◆ What is required ◆
Filter the entries for the string "empty". Copy each line that has it.

◆ Dataset excerpts ◆
(* ===== verification/BuildModel.v ===== *)
(** * Builds: data and world

    The rows of the builder (packages/application/build/model/model.go), the
    rows of the control plane it reads beside those of [deploydb]
    (controlplane/gitrepo and controlplane/envvar), and what the builder reaches
    outside its database: [BuildWorld], files and programs.  [calls] is the
    trace of the requests made to that world. *)

From S2P Require Import Prelude GoLib Errors Postgres Sql DeployModel Rows Outside.

(** ** Rows *)

Abbreviation BuildStatus := string (only parsing).
Definition StatusQueued : BuildStatus := "queued".
Definition StatusRunning : BuildStatus := "running".
Definition StatusSucceeded : BuildStatus := "succeeded".
Definition StatusFailed : BuildStatus := "failed".
Definition StatusCancelled : BuildStatus := "cancelled".

Module Build.
Record t := mk {
  ID : string; OrgID : string; ProjectID : string; DeploymentID : string; JobID : option string;
  Status : BuildStatus; Framework : string; Runtime : string; CommitSHA : string; Branch : string;
  Environment : string; CorrelationID : string; WorkerID : string;
  StartedAt : option Time; FinishedAt : option Time; FailureReason : string; CancelledAt : option Time;
  Metadata : option string; CreatedAt : Time; UpdatedAt : Time;
}.
End Build.
Abbreviation Build := Build.t.

Module LogEntry.
Record t := mk {
  ID : string; BuildID : string; DeploymentID : string; Stage : string; Level : string;
  Message : string; Metadata : option string; CreatedAt : Time;
}.
End LogEntry.
Abbreviation LogEntry := LogEntry.t.

Module BuildArtifact.
Record t := mk {
  ID : string; BuildID : string; DeploymentID : string; OrgID : string; ProjectID : string;
  ImageDigest : string; ImageTag : string; ImageSizeBytes : Z; Registry : string; Repository : string;
  Framework : string; Runtime : string; DockerfileVersion : string; BuilderVersion : string;
  CommitSHA : string; Branch : string; BuildDurationMs : Z; CloneDurationMs : Z; DockerDurationMs : Z;
  PushDurationMs : Z; CacheHitRatio : f64; CacheLayersHit : Z; CacheLayersTotal : Z;
  Warnings : option string; SBOM : option string; Metadata : option string; CreatedAt : Time;
}.
End BuildArtifact.
Abbreviation BuildArtifact := BuildArtifact.t.

Module BuildEvent.
Record t := mk {
  ID : string; BuildID : string; DeploymentID : string; OrgID : string; ProjectID : string;
  EventType : string; CorrelationID : string; Metadata : option string; CreatedAt : Time;
}.
End BuildEvent.
Abbreviation BuildEvent := BuildEvent.t.

(** A connected repository (controlplane/gitrepo); encrypted blobs are texts,
    empty when nil. *)
Definition ProviderGitHub : string := "github".
Definition ProviderGitLab : string := "gitlab".
Definition ProviderBitbucket : string := "bitbucket".
Definition ProviderGeneric : string := "generic".

Module GitRepository.
Record t := mk {
  ID : string; ProjectID : string; OrgID : string; Provider : string; RepoURL : string; CloneURL : string;
  DefaultBranch : string; IsPrivate : bool; AccessTokenEnc : string; DeployKeyEnc : string;
  WebhookSecret : string; Metadata : option string; ConnectedAt : Time; UpdatedAt : Time;
  DisconnectedAt : option Time;
}.
End GitRepository.
Abbreviation GitRepository := GitRepository.t.

(** An environment variable (controlplane/envvar) with the column [deleted_at]. *)
Definition ScopeDevelopment : string := "development".
Definition ScopePreview : string := "preview".
Definition ScopeProduction : string := "production".

Module Variable_.
Record t := mk {
  ID : string; OrgID : string; ProjectID : string; Key : string; ValueEnc : string; Environment : string;
  IsSecret : bool; Version : Z; CreatedBy : string; CreatedAt : Time; UpdatedAt : Time;
  DeletedAt : option Time;
}.
End Variable_.
Abbreviation Variable_ := Variable_.t.

(** ** A workspace

    The files under a directory by their relative names; an entry that is no
    readable file exists all the same. *)

Inductive entry := File (data : string) | Opaque.
Abbreviation workspace := (gmap string entry).

(** ** The world outside *)

(** A program whose output is read while it runs: it cannot be started, or it
    ends and [lines] are those the readers got of both its streams, in the order
    in which they got them. *)
Inductive stream_answer :=
| NoStdout (e : error)
| NoStderr (e : error)
| NotStarted (e : error)
| Finished (lines : list string) (e : option error).

Inductive build_call :=
| CRun (argv : list string) (ok : bool)
| CStream (argv : list string) (ok : bool)
| CRemoveAll (dir : string) (ok : bool)
| CMakeDir (dir : string) (ok : bool)
| CCreateTemp (path : string)
| CWrite (path data : string) (ok : bool)
| CRemove (path : string).

(** [exec.CommandContext] with variables added to the environment and a text on
    its standard input: the output and the error of the command.  The empty
    context is [exec.Command]. *)
Class BuildWorld (W : Type) := {
  build_clock :: Clock W;
  open_context : ctx → W → ctx * W;
  close_context : ctx → W → W;
  context_error : ctx → W → option error;
  run_program : option ctx → list string → string → list string → W → (string * option error) * W;
  stream_program : ctx → list string → list string → W → stream_answer * W;
  remove_all : string → W → option error * W;
  make_dir : string → W → option error * W;
  create_temp : string → W → result error string * W;
  write_temp : string → string → W → option error * W;
  make_private : string → W → option error * W;
  remove_file : string → W → W;
  files_in : string → W → workspace;
  write_in : string → string → string → W → option error * W;
}.

(** What the documentation of [os.WriteFile] says of a file that was written. *)
Class BuildWorldLaws (W : Type) `{BW : BuildWorld W} : Prop := {
  write_in_files dir name data w w' :
    write_in dir name data w = (None, w') → files_in dir w' = <[name := File data]> (files_in dir w);
}.

(** Documents: [json.Marshal] of a list of strings, whether a text is JSON, and
    the names in dependencies and devDependencies of a package.json. *)
Class Documents := {
  json_list : list string → string;
  json_valid : string → bool;
  package_names : string → option (list string * list string);
}.

(** ** The state *)

Record builddb (W : Type) := mkBuildDb {
  tables : deploydb W;
  builds : list Build;
  saved_artifacts : list BuildArtifact;
  build_logs : list LogEntry;
  build_events : list BuildEvent;
  git_repositories : list GitRepository;
  env_vars : list Variable_;
  cancels : gmap string ctx;
  calls : list build_call;
}.
Arguments mkBuildDb {W}.
Arguments tables {W}.
Arguments builds {W}.
Arguments saved_artifacts {W}.
Arguments build_logs {W}.
Arguments build_events {W}.
Arguments git_repositories {W}.
Arguments env_vars {W}.
Arguments cancels {W}.
Arguments calls {W}.

Section state.
Context {W : Type}.
Implicit Types (s : builddb W).

Definition set_tables (x : deploydb W) s : builddb W :=
  mkBuildDb x (builds s) (saved_artifacts s) (build_logs s) (build_events s) (git_repositories s) (env_vars s) (cancels s) (calls s).
Definition set_builds (x : list Build) s : builddb W :=
  mkBuildDb (tables s) x (saved_artifacts s) (build_logs s) (build_events s) (git_repositories s) (env_vars s) (cancels s) (calls s).
Definition set_saved_artifacts (x : list BuildArtifact) s : builddb W :=
  mkBuildDb (tables s) (builds s) x (build_logs s) (build_events s) (git_repositories s) (env_vars s) (cancels s) (calls s).
Definition set_build_logs (x : list LogEntry) s : builddb W :=
  mkBuildDb (tables s) (builds s) (saved_artifacts s) x (build_events s) (git_repositories s) (env_vars s) (cancels s) (calls s).
Definition set_build_events (x : list BuildEvent) s : builddb W :=
  mkBuildDb (tables s) (builds s) (saved_artifacts s) (build_logs s) x (git_repositories s) (env_vars s) (cancels s) (calls s).
Definition set_cancels (x : gmap string ctx) s : builddb W :=
  mkBuildDb (tables s) (builds s) (saved_artifacts s) (build_logs s) (build_events s) (git_repositories s) (env_vars s) x (calls s).
Definition set_calls (x : list build_call) s : builddb W :=
  mkBuildDb (tables s) (builds s) (saved_artifacts s) (build_logs s) (build_events s) (git_repositories s) (env_vars s) (cancels s) x.

Definition tables_l : Lens (builddb W) (deploydb W).
Proof. refine {| view := tables; put := set_tables |}; by first [intros ? []|intros []]. Defined.
Definition builds_l : Lens (builddb W) (list Build).
Proof. refine {| view := builds; put := set_builds |}; by first [intros ? []|intros []]. Defined.
Definition saved_artifacts_l : Lens (builddb W) (list BuildArtifact).
Proof. refine {| view := saved_artifacts; put := set_saved_artifacts |}; by first [intros ? []|intros []]. Defined.
Definition build_logs_l : Lens (builddb W) (list LogEntry).
Proof. refine {| view := build_logs; put := set_build_logs |}; by first [intros ? []|intros []]. Defined.
Definition build_events_l : Lens (builddb W) (list BuildEvent).
Proof. refine {| view := build_events; put := set_build_events |}; by first [intros ? []|intros []]. Defined.

Definition world (s : builddb W) : W := outside (tables s).
Definition set_world (w : W) s : builddb W :=
  set_tables (DeployModel.set_world w (trace (tables s)) (tables s)) s.

(** A computation on the tables of the control plane. *)
Definition on_tables {A} : db (deploydb W) A → db (builddb W) A := zoom tables_l.

(** A request to the world. *)
Definition request_to {A} (op : W → A * W) (log : A → list build_call) : db (builddb W) A := λ '(s, fs),
  let '(a, w) := op (world s) in (Ok a, (set_calls (calls s ++ log a) (set_world w s), fs)).

Definition request_error (op : W → option error * W) (log : bool → list build_call) : db (builddb W) unit :=
  e ← request_to op (λ e, log (succeeded e)); refuse e.

(** A reading of the world. *)
Definition look {A} (f : W → A) : db (builddb W) A := request_to (λ w, (f w, w)) (λ _, []).

Context `{Cl : Clock W}.
Definition read_time : db (builddb W) Time := look now_of.
Definition fresh_uuid : db (builddb W) string := request_to new_uuid (λ _, []).

(** [if x.ID == "" { x.ID = idx.NewUUID() }] *)
Definition id_or_uuid (id : string) : db (builddb W) string :=
  if id =s? "" then fresh_uuid else mret id.
End state.

(** UUID columns refuse the empty text. *)
Definition uuids_ok (ids : list string) : bool := forallb (λ id, negb (id =s? "")) ids.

◆ Output for this task ◆
    empty when nil. *)
    its standard input: the output and the error of the command.  The empty
(** UUID columns refuse the empty text. *)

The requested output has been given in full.